On April 10, 2015, the Texas Medical Board (the “Board”) voted to adopt stricter regulations governing the practice of telemedicine, which were scheduled to go into effect June 3, 2015 (the “Revised Regulations”).[1]  The Board expected that the Revised Regulations would clarify the scope of services that may be provided in the absence of an in-person physical evaluation, and ensure that (i) telemedicine services are provided at proper locations; (ii) appropriate physician-patient relationships are created; and (iii) Texas residents have expanded access to mental health services.[2]

The Revised Regulations, however, immediately prompted a negative response: on April 29, 2015, a Texas-based telemedicine provider filed suit against the Board, arguing the Revised Regulations stifle competition and, accordingly, violate antitrust law. On May 29, 2015, a federal judge granted the telemedicine provider’s application for a Temporary Restraining Order and Preliminary Injunction, enjoining the Board from implementing and enforcing the Revised Regulations pending final resolution of the antitrust suit.

Revised Regulations
Current Texas telemedicine regulations require providers to establish relationships with patients prior to prescribing drugs or diagnosing health conditions, and prohibit providers from evaluating and treating patients solely through online or telephonic questionnaires.[3]  However, telemedicine providers are permitted to evaluate and treat patients without conducting an in-person physical examination, or otherwise having another health care worker (referred to a patient site presenter) in the same location as the patient.

The Revised Regulations restrict the circumstances under which providers may evaluate and treat patients via telemedicine, and require a patient to receive an in-person examination, either through an initial face-to-face consult with the telemedicine provider or via an initial telemedicine consult at an established medical site with a patient site presenter, prior to receiving subsequent evaluation, treatment or prescriptions via telemedicine from a telemedicine provider.
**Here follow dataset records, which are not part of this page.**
Definition ValidateConfig (config : ClientConfig) : Verdict :=
  let reg := registration config in
  let spec := initial_spec config in
  match ValidateRuntimeTarget (runtime_target config) with
  | Refused error => Refused error
  | Accepted =>
      if negb (IsCanonicalInstanceId (RegisterRequest.instance_id reg)) ||
         (RegisterRequest.process_generation reg =? 0)
      then Refused "instance_id must be canonical and process_generation positive"
      else if negb (IsCanonicalIdentifier (RegisterRequest.definition_id reg)) ||
              negb (IsCanonicalDigest (RegisterRequest.definition_digest reg)) ||
              negb (IsCanonicalText (RegisterRequest.software_version reg)) ||
              negb (IsCanonicalDigest (RegisterRequest.build_digest reg)) ||
              negb (IsCanonicalDigest (RegisterRequest.manifest_digest reg)) ||
              negb (IsCanonicalText (RegisterRequest.bootstrap_token reg)) ||
              negb (bool_decide (RegisterRequest.sdk_version reg = kClientVersion))
      then Refused "trusted definition/build/manifest/software/token/SDK identity is required"
      else if negb (RegisterRequest.runtime_link_protocol_version reg =? kRuntimeLinkProtocolVersion)
      then Refused "Runtime SDK requires protocol version 2 exclusively"
      else if negb (bool_decide (AdapterInstanceSpec.instance_id spec =
                                 RegisterRequest.instance_id reg)) ||
              negb (AdapterInstanceSpec.process_generation spec =?
                    RegisterRequest.process_generation reg) ||
              (AdapterInstanceSpec.revision spec =? 0) ||
              negb (IsCanonicalDigest (AdapterInstanceSpec.spec_digest spec))
      then Refused "initial_spec must match registration identity and generation"
      else if negb (positive_limits config)
      then Refused "timeouts, queue bounds, and worker counts must be positive"
      else
        match contracts_loop (RegisterRequest.supported_capabilities reg) [] (capabilities config) with
        | Refused error => Refused error
        | Accepted =>
            if negb (length (capabilities config) =?
                     length (RegisterRequest.supported_capabilities reg))%nat
            then Refused "bootstrap capability contracts were dropped or added"
            else
              match ValidateInstanceSpec config spec with
              | inl error => Refused error
              | inr _ => Accepted
              end
        end
  end.
End validation.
Definition of “Physician-Patient Relationship.” The Revised Regulations remove the former requirement that a physical examination be performed “unless not warranted by the patient’s mental condition,”[4] and instead, require a telemedicine provider to ensure the existence of a “physician-patient relationship” prior to evaluation, treatment, or prescribing via telemedicine alone,[5] which definition has also been amended, and is found in the Board’s disciplinary guidelines concerning prescriptions of certain drugs.[6]  The current regulation requires a provider to use “acceptable medical practices such as patient history, mental status examination, physical examination and appropriate diagnostic laboratory testing” prior to issuing a prescription to a patient.[7]  However, the Board has now amended this regulation to require a physician, at a minimum, to:

  • Establish a patient’s identity.
  • Establish a diagnosis through acceptable medical practices, including documenting and performing a patient history, mental status examination, an in-person physical examination, and appropriate diagnostic and laboratory testing.
  • Discuss the diagnosis, the evidence supporting the diagnosis, and risks and benefits of treatment options with the patient.
  • Ensure the availability of appropriate follow-up care for the patient.[8]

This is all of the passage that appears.